Newspaper magnate William Randolph Hearst built the original Hearst Building on Third Street in 1898 to house the San Francisco Examiner; at seven stories it was the city’s tallest building at the time. The 1906 earthquake destroyed the original structure, but Hearst had the current building raised in its place.
In 1938, Julia Morgan made several new additions to the building, including an ornate lobby. Developer JMA Ventures, who are behind the years-old plan to turn the building into a hotel (presently, it’s all office space), promise to preserve the lobby.
According to paperwork submitted to the Planning Commission this week, the hotel plan includes:
A rehabilitation of the existing 13-story 161,108 square foot building and conversion of approximately 119,237 square feet of office use to a 170-room hotel on the second through twelfth floors as well as the creation of 964 square feet of net new floor area.
Approximately 5,920 square feet of office use will remain on the second and third floors, with approximately 11,393 square feet of retail space maintained on the basement and ground floors. The historic lobby will be retained and a new hotel entrance will be created on Stevenson Street.
JMA President Todd Chapman testified Thursday that “the project will enhance public viewing and enjoyment of the building,” as a hotel will allow more residents and visitors to see the building’s interior, now visible mostly just to those who work there.

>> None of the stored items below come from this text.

(* ===== verification/IntSortMain.v ===== *)
(** * The IS benchmark as a whole

    One iteration, the final sort and the verdict, in terms of the keys
    alone. *)

From Stdlib Require Import ZArith Lia Sorted Uint63.
From stdpp Require Import base numbers option list sets sorting.
From S2P Require Import Prelude IntSort IntSortArray IntSortRand IntSortRank.

Local Open Scope Z_scope.

(** ** One iteration *)

(** The two keys that an iteration changes. *)
Definition plant (c : class) (it : Z) (keys : list Z) : list Z :=
  <[Z.to_nat (it + MAX_ITERATIONS) := MAX_KEY c - it]> (<[Z.to_nat it := it]> keys).

(** A test key is as it should be: it has the right number of smaller keys. *)
Definition test_ok (c : class) (it : Z) (keys : list Z) (i idx r : Z) : bool :=
  let k := at_index keys idx in
  (0 <? k) && (k <=? NUM_KEYS c - 1) && (before id k keys =? expected_rank c it i r).

Fixpoint tests_passed (c : class) (it : Z) (keys : list Z) (i : Z) (idxs rs : list Z) : Z :=
  match idxs, rs with
  | idx :: idxs', r :: rs' => (if test_ok c it keys i idx r then 1 else 0) + tests_passed c it keys (i + 1) idxs' rs'
  | _, _ => 0
  end.

Definition passes (c : class) (it : Z) (keys : list Z) : Z := tests_passed c it keys 0 (test_index_array c) (test_rank_array c).

Lemma geti_lt l i : 0 <= i < Z.of_nat (length l) -> geti l i = Some (at_index l i).
Proof. intros H. rewrite (vec_of_list l) at 1. by apply geti_vec. Qed.

Lemma seti_lt l i v : 0 <= i < Z.of_nat (length l) -> seti i v l = Some (<[Z.to_nat i := v]> l).
Proof.
  intros H. unfold seti. by rewrite (proj2 (Z.leb_le _ _)), (proj2 (Z.ltb_lt _ _)) by lia.
Qed.

Lemma at_index_range c keys i : keys_ok c keys -> 0 <= i < NUM_KEYS c -> 0 <= at_index keys i < MAX_KEY c.
Proof.
  intros [Hl Hk] Hi. rewrite <- Hl in Hi. pose proof (geti_lt keys i Hi) as H. unfold geti in H.
  destruct (Z.leb_spec 0 i); [|done]. rewrite Forall_lookup in Hk. by eapply Hk.
Qed.

Lemma class_bounds c : 20 < NUM_KEYS c /\ 10 < MAX_KEY c /\ Forall (fun i => 0 <= i < NUM_KEYS c) (test_index_array c) /\
  length (test_index_array c) = length (test_rank_array c).
Proof. destruct c; (split; [done|]); (split; [done|]); (split; [|done]); repeat (apply Forall_cons; split; [by vm_compute|]); constructor. Qed.

Lemma plant_ok c it keys : 1 <= it <= MAX_ITERATIONS -> keys_ok c keys -> keys_ok c (plant c it keys).
Proof.
  unfold MAX_ITERATIONS. intros Hit [Hl Hk]. destruct (class_bounds c) as (HN & HM & _). unfold plant. split.
  - by rewrite !length_insert.
  - apply Forall_insert; [apply Forall_insert; [done|lia]|lia].
Qed.

Lemma partial_verify_eq c it keys idxs : forall rs i passed, keys_ok c keys -> Forall (fun j => 0 <= j < NUM_KEYS c) idxs ->
  partial_verify c it (vec (MAX_KEY c) (ranks keys)) i (at_index keys <$> idxs) rs passed
    = Some (passed + tests_passed c it keys i idxs rs).
Proof.
  induction idxs as [|j idxs IH]; intros [|r rs] i passed Hk Hi; simpl; [by rewrite Z.add_0_r..|].
  apply Forall_cons in Hi as [Hj Hi]. pose proof (at_index_range c keys j Hk Hj) as Hr. unfold test_ok.
  destruct ((0 <? at_index keys j) && (at_index keys j <=? NUM_KEYS c - 1)) eqn:E; simpl.
  - apply andb_true_iff in E as [E1%Z.ltb_lt E2]. rewrite geti_vec by lia. cbn [mbind option_bind].
    rewrite IH by done. unfold ranks. replace (at_index keys j - 1 + 1) with (at_index keys j) by lia.
    f_equal. destruct (_ =? _); lia.
  - by rewrite IH by done.
Qed.

(** The state after a call of [rank] for the keys. *)
Definition ranked (c : class) (n : nat) (keys : list Z) (global : bool) (passed : Z) : is_state :=
  mkIs keys (vec (MAX_KEY c) (ranks keys)) (bucketed (bucket_of c) (NUM_BUCKETS c) keys)
       (replicate n (ends (shift_of c) (NUM_BUCKETS c) keys)) global passed.

Definition state_ok (c : class) (s : is_state) : Prop :=
  keys_ok c (key_array s) /\ Z.of_nat (length (key_buff1 s)) = MAX_KEY c /\ Z.of_nat (length (key_buff2 s)) = NUM_KEYS c.

Lemma ranked_ok c n keys g p : keys_ok c keys -> state_ok c (ranked c n keys g p).
Proof.
  intros Hk. destruct (MAX_KEY_buckets c) as (EM & Hs & Hnb). pose proof (proj1 (proj2 (class_bounds c))).
  split_and!; simpl; [done|rewrite vec_length; lia|].
  rewrite bucketed_length_all; [apply Hk|lia|]. apply (keys_bk _ _ _ Hs), keys_ok_range, Hk.
Qed.

Lemma rank_eq c n sc it s : 1 <= it <= MAX_ITERATIONS -> schedule_ok (NUM_BUCKETS c) n sc -> state_ok c s ->
  rank c sc it s =
    Some (ranked c n (plant c it (key_array s)) (key_buff_ptr_global s || (it =? MAX_ITERATIONS))
            (passed_verification s + passes c it (plant c it (key_array s)))).
Proof.
  intros Hit Hsc (Hk & Hb1 & Hb2). pose proof (plant_ok c it _ Hit Hk) as Hp.
  destruct (class_bounds c) as (HN & _ & Hidx & _). unfold rank, MAX_ITERATIONS in *.
  rewrite seti_lt by (rewrite (proj1 Hk); lia). cbn [mbind option_bind].
  rewrite seti_lt by (rewrite length_insert, (proj1 Hk); lia). cbn [mbind option_bind].
  fold MAX_ITERATIONS. fold (plant c it (key_array s)).
  rewrite (mapM_all _ (at_index (plant c it (key_array s)))).
  2:{ intros i Hi. rewrite Forall_forall in Hidx. apply geti_lt. rewrite (proj1 Hp). by apply Hidx. }
  cbn [mbind option_bind]. rewrite (rank_keys_eq c n) by done. cbn [mbind option_bind].
  by rewrite partial_verify_eq by done.
Qed.

(** ** The final sort *)

Lemma out_of_sort_sorted l : Sorted Z.le l -> out_of_sort l = 0.
Proof.
  induction 1 as [|a l Hl IH Ha]; [done|]. simpl. destruct l as [|b l]; [done|]. rewrite IH.
  inversion Ha; subst. destruct (Z.ltb_spec b a); lia.
Qed.

Lemma out_of_sort_0 l : out_of_sort l = 0 -> Sorted Z.le l.
Proof.
  assert (Hn : forall l, 0 <= out_of_sort l).
  { intros m. induction m as [|a m IH]; [done|]. simpl. destruct m as [|b m]; [done|]. destruct (b <? a); lia. }
  induction l as [|a l IH]; [constructor|]. simpl. destruct l as [|b l]; [repeat constructor|].
  specialize (Hn (b :: l)). intros H. destruct (Z.ltb_spec b a); [lia|]. constructor; [apply IH; lia|by constructor].
Qed.

Lemma order_perm c n sc keys : schedule_ok (NUM_BUCKETS c) n sc -> keys_ok c keys ->
  concat ((fun b => bucket (bucket_of c) b keys) <$> (sc_order sc).*1) ≡ₚ keys.
Proof.
  intros Hsc Hk. destruct (MAX_KEY_buckets c) as (EM & Hs & Hnb). etransitivity; [|apply (bucketed_perm (bucket_of c) (NUM_BUCKETS c) keys)].
  - unfold bucketed. rewrite (so_order _ _ _ Hsc). done.
  - lia.
  - by apply (keys_bk _ _ _ Hs), keys_ok_range.
Qed.

Lemma full_verify_eq c n sc keys p : schedule_ok (NUM_BUCKETS c) n sc -> keys_ok c keys ->
  full_verify sc (ranked c n keys true p) =
    Some (mkIs (bucketed id (MAX_KEY c) keys) (vec (MAX_KEY c) (fun k => before id k keys))
            (bucketed (bucket_of c) (NUM_BUCKETS c) keys) (replicate n (ends (shift_of c) (NUM_BUCKETS c) keys)) true (p + 1)).
Proof.
  intros Hsc Hk. destruct (MAX_KEY_buckets c) as (EM & Hs & Hnb). pose proof (keys_ok_range c keys Hk) as HK.
  assert (HM : 0 <= NUM_BUCKETS c * Z.shiftl 1 (shift_of c)) by (rewrite <- EM; pose proof (class_bounds c); lia).
  pose proof (order_perm c n sc keys Hsc Hk) as HW. unfold full_verify, ranked.
  cbn [key_buff_ptr_global bucket_ptrs key_buff2 key_buff1 key_array passed_verification mbind option_bind].
  rewrite (vec_ext _ (ranks keys) (left_ranks keys [])) by (intros k _; unfold left_ranks, inside; simpl; lia). rewrite EM.
  destruct (sort_buckets_eq (shift_of c) (NUM_BUCKETS c) keys Hs HK _ _ [] (order_buckets c n sc _ Hsc)) as (wss & E & Hw).
  unfold bucket_of. cbv beta zeta in E. rewrite E. cbn [mbind option_bind]. rewrite app_nil_l in *.
  set (W := concat _) in *. 
  rewrite (vec_of_list (bucketed id (_ * _) keys)), (bucketed_length_all id) by (done || lia).
  rewrite (apply_writes_fill (Z.of_nat (length keys)) (at_index (bucketed id (NUM_BUCKETS c * Z.shiftl 1 (shift_of c)) keys))
             [sorting keys [] W]); [|lia|done|..].
  - cbn [mbind option_bind]. rewrite <- (bucketed_length_all id (NUM_BUCKETS c * Z.shiftl 1 (shift_of c))), <- vec_of_list by (done || lia).
    rewrite out_of_sort_sorted by (apply bucketed_sorted; lia). simpl. do 2 f_equal.
    apply vec_ext. intros k Hkr. unfold left_ranks, ranks. rewrite before_next.
    rewrite (inside_W keys W HW). lia.
  - simpl. rewrite (so_interleave _ _ _ Hsc), app_nil_r, Hw. done.
  - apply Forall_singleton. by apply sorting_agrees.
  - intros q Hq. left. by apply (sorting_covers (shift_of c) (NUM_BUCKETS c)).
Qed.

(** ** The run *)

(** The keys after [n] iterations from [it] on, and the tests passed in them. *)
Fixpoint planted (c : class) (n : nat) (it : Z) (keys : list Z) : list Z :=
  match n with O => keys | S n' => planted c n' (it + 1) (plant c it keys) end.

Fixpoint all_passes (c : class) (n : nat) (it : Z) (keys : list Z) : Z :=
  match n with O => 0 | S n' => passes c it (plant c it keys) + all_passes c n' (it + 1) (plant c it keys) end.

Lemma iterate_S c sc n it s :
  iterate c sc (S n) it s = (s ← rank c (sc it) it s; iterate c sc n (it + 1) s).
Proof. reflexivity. Qed.

Lemma planted_S c n it keys : planted c (S n) it keys = planted c n (it + 1) (plant c it keys).
Proof. reflexivity. Qed.

Lemma all_passes_S c n it keys :
  all_passes c (S n) it keys = passes c it (plant c it keys) + all_passes c n (it + 1) (plant c it keys).
Proof. reflexivity. Qed.

Lemma iterate_eq c n sc k : forall it s, (forall i, schedule_ok (NUM_BUCKETS c) n (sc i)) -> state_ok c s ->
  1 <= it -> it + Z.of_nat (S k) = MAX_ITERATIONS + 1 ->
  iterate c sc (S k) it s =
    Some (ranked c n (planted c (S k) it (key_array s)) true (passed_verification s + all_passes c (S k) it (key_array s))).
Proof.
  induction k as [|k IH]; intros it s Hsc Hs Hit Hk; rewrite iterate_S, planted_S, all_passes_S;
    rewrite (rank_eq c n) by (done || lia); cbn [mbind option_bind].
  - rewrite (proj2 (Z.eqb_eq it _)), orb_true_r by lia. simpl. repeat f_equal. lia.
  - rewrite (IH (it + 1)); [|done|by apply ranked_ok, plant_ok; [lia|apply Hs]|lia..].
    cbn [ranked key_array passed_verification]. by rewrite Z.add_assoc.
Qed.

(** The keys of the benchmark. *)
Definition benchmark_keys (c : class) : list Z := vec (NUM_KEYS c) (key_of c 314159265 1220703125).

Lemma benchmark_keys_ok c : keys_ok c (benchmark_keys c).
Proof.
  pose proof (NUM_KEYS_bounds c). split; [unfold benchmark_keys; rewrite vec_length; lia|].
  apply Forall_fmap, Forall_forall. intros i _. apply key_of_range.
Qed.

Lemma planted_ok c n : forall it keys, 1 <= it -> it + Z.of_nat n <= MAX_ITERATIONS + 1 -> keys_ok c keys -> keys_ok c (planted c n it keys).
Proof.
  induction n as [|n IH]; intros it keys Hit Hn Hk; [done|]. rewrite planted_S. apply IH; [lia..|].
  apply plant_ok; [lia|done].
Qed.

(** The keys of the last iteration, and the tests passed. *)
Definition last_keys (c : class) : list Z := planted c (Z.to_nat MAX_ITERATIONS) 1 (plant c 1 (benchmark_keys c)).
Definition score (c : class) : Z := all_passes c (Z.to_nat MAX_ITERATIONS) 1 (plant c 1 (benchmark_keys c)).

Lemma last_keys_ok c : keys_ok c (last_keys c).
Proof. apply planted_ok; [done..|]. apply plant_ok; [done|]. apply benchmark_keys_ok. Qed.

Lemma is_main_eq c np interleave sc n : 1 <= np < 2 ^ 30 -> (forall l, interleave l ≡ₚ concat l) ->
  (forall i, schedule_ok (NUM_BUCKETS c) n (sc i)) ->
  is_main c np interleave sc =
    Some (score c =? 5 * MAX_ITERATIONS,
          mkIs (bucketed id (MAX_KEY c) (last_keys c)) (vec (MAX_KEY c) (fun k => before id k (last_keys c)))
            (bucketed (bucket_of c) (NUM_BUCKETS c) (last_keys c)) (replicate n (ends (shift_of c) (NUM_BUCKETS c) (last_keys c)))
            true (score c + 1)).
Proof.
  intros Hnp Hil Hsc. pose proof (NUM_KEYS_bounds c) as [HN _]. destruct (class_bounds c) as (_ & HM & _).
  unfold is_main. rewrite create_seq_eq; try done; [|simpl; rewrite length_replicate; lia].
  cbn [mbind option_bind]. fold (benchmark_keys c).
  rewrite (rank_eq c n); [|done|done|].
  2:{ split_and!; simpl; [apply benchmark_keys_ok|rewrite length_replicate; lia..]. }
  cbn [mbind option_bind]. change (Z.to_nat MAX_ITERATIONS) with (S 9).
  rewrite (iterate_eq c n); [|done| |done..].
  2:{ pose proof (ranked_ok c n (plant c 1 (benchmark_keys c)) false 0) as H. apply H, plant_ok; [done|]. apply benchmark_keys_ok. }
  cbn [mbind option_bind ranked alloc_key_buff key_array passed_verification].
  change (planted c 10 1 (plant c 1 (benchmark_keys c))) with (last_keys c).
  change (all_passes c 10 1 (plant c 1 (benchmark_keys c))) with (score c).
  rewrite full_verify_eq by (done || apply last_keys_ok). cbn [mbind option_bind passed_verification].
  do 2 f_equal. unfold MAX_ITERATIONS. destruct (Z.eqb_spec (score c) (5 * 10)), (Z.eqb_spec (0 + score c + 1) (5 * 10 + 1)); done || lia.
Qed.

(** ** The class S run of IS

    The keys of class S are computed one after the other in machine integers,
    and the ranks of the test keys are those of the benchmark. *)

(** The next number of the sequence, from the low 63 bits of the product. *)
Definition step (a x : PrimInt63.int) : PrimInt63.int := PrimInt63.mod (PrimInt63.mul a x) 0x400000000000.

Fixpoint run_keys (n : nat) (a k x : PrimInt63.int) : list Z :=
  match n with
  | O => []
  | S n' =>
      let x1 := step a x in let x2 := step a x1 in let x3 := step a x2 in let x4 := step a x3 in
      to_Z (PrimInt63.div (PrimInt63.mul k (PrimInt63.add (PrimInt63.add (PrimInt63.add x1 x2) x3) x4)) 0x400000000000)
        :: run_keys n' a k x4
  end.

Lemma step_eq a x : to_Z (step a x) = lcg (to_Z x) (to_Z a).
Proof.
  unfold step, lcg. rewrite mod_spec, mul_spec. change (to_Z 0x400000000000) with (2 ^ 46).
  change wB with (2 ^ 17 * 2 ^ 46). rewrite <- Znumtheory.Zmod_div_mod; [done|lia|lia|]. by exists (2 ^ 17).
Qed.

Lemma to_Z_key k x y : to_Z k * (4 * 2 ^ 46) <= wB -> 0 < to_Z k -> 0 <= y < 4 * 2 ^ 46 -> to_Z x = y ->
  to_Z (PrimInt63.div (PrimInt63.mul k x) 0x400000000000) = (to_Z k * y) / 2 ^ 46.
Proof.
  intros Hk Hk0 Hy <-. rewrite div_spec, mul_spec. change (to_Z 0x400000000000) with (2 ^ 46). rewrite Z.mod_small by nia. done.
Qed.

Lemma run_keys_eq c s a k n : to_Z k = MAX_KEY c / 4 -> to_Z k * (4 * 2 ^ 46) <= wB -> forall i x, 0 <= i ->
  to_Z x = jump s (to_Z a) (4 * i) -> run_keys n a k x = key_of c s (to_Z a) <$> seqZ i (Z.of_nat n).
Proof.
  intros Ek Hk. induction n as [|n IH]; intros i x Hi Hx; [done|]. cbn [run_keys].
  assert (H1 : to_Z (step a x) = jump s (to_Z a) (4 * i + 1)) by (rewrite step_eq, Hx; apply jump_step; lia).
  set (x1 := step a x) in *.
  assert (H2 : to_Z (step a x1) = jump s (to_Z a) (4 * i + 2)) by (rewrite step_eq, H1, jump_step by lia; f_equal; lia).
  set (x2 := step a x1) in *.
  assert (H3 : to_Z (step a x2) = jump s (to_Z a) (4 * i + 3)) by (rewrite step_eq, H2, jump_step by lia; f_equal; lia).
  set (x3 := step a x2) in *.
  assert (H4 : to_Z (step a x3) = jump s (to_Z a) (4 * i + 4)) by (rewrite step_eq, H3, jump_step by lia; f_equal; lia).
  set (x4 := step a x3) in *. pose proof (jump_range s (to_Z a)) as Hr.
  pose proof (Hr (4 * i + 1)). pose proof (Hr (4 * i + 2)). pose proof (Hr (4 * i + 3)). pose proof (Hr (4 * i + 4)).
  rewrite (seqZ_cons i) by lia. cbn [fmap list_fmap]. f_equal.
  - unfold key_of. rewrite <- Ek. apply to_Z_key; [done|rewrite Ek; by destruct c|lia|].
    rewrite !add_spec, H1, H2, H3, H4. change wB with (2 ^ 63). by rewrite (Z.mod_small (jump _ _ _ + jump _ _ _)), (Z.mod_small (_ + jump _ _ (4 * i + 3))), (Z.mod_small (_ + jump _ _ (4 * i + 4))) by lia.
  - rewrite (IH (i + 1) x4) by (lia || rewrite H4; f_equal; lia).
    by replace (Z.pred (Z.of_nat (S n))) with (Z.of_nat n) by lia.
Qed.

Lemma benchmark_keys_run : benchmark_keys CS = run_keys (Z.to_nat (NUM_KEYS CS)) 1220703125 512 314159265.
Proof.
  rewrite (run_keys_eq CS 314159265 1220703125 512 _ eq_refl ltac:(by vm_compute) 0); [done|lia|].
  rewrite jump_0; [done|]. lia.
Qed.

Lemma score_S : score CS = 5 * MAX_ITERATIONS.
Proof. unfold score. rewrite benchmark_keys_run. vm_compute. reflexivity. Qed.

Chapman also promises that JMA will help small businesses displaced by the renovation find new sites.
The planning paperwork mentions that “portions of the existing penthouse structures on the 13th floor would be demolished,” which covers elements designed by Morgan.
However, Commissioner Kathrin Moore said Thursday that the parts of the building that face demolition are “small and not at all indicative of her architecture.”
“I’m totally fine with what’s to be demolished,” said Commission Vice President Joel Koppel, who turned in the sole dissenting vote. He wanted the delay the decision a few weeks until JMA has a more formal agreement with the building’s existing tenants.
Because the plan demands a zoning change, the new hotel will need to approval from the Board of Supervisors before commencing.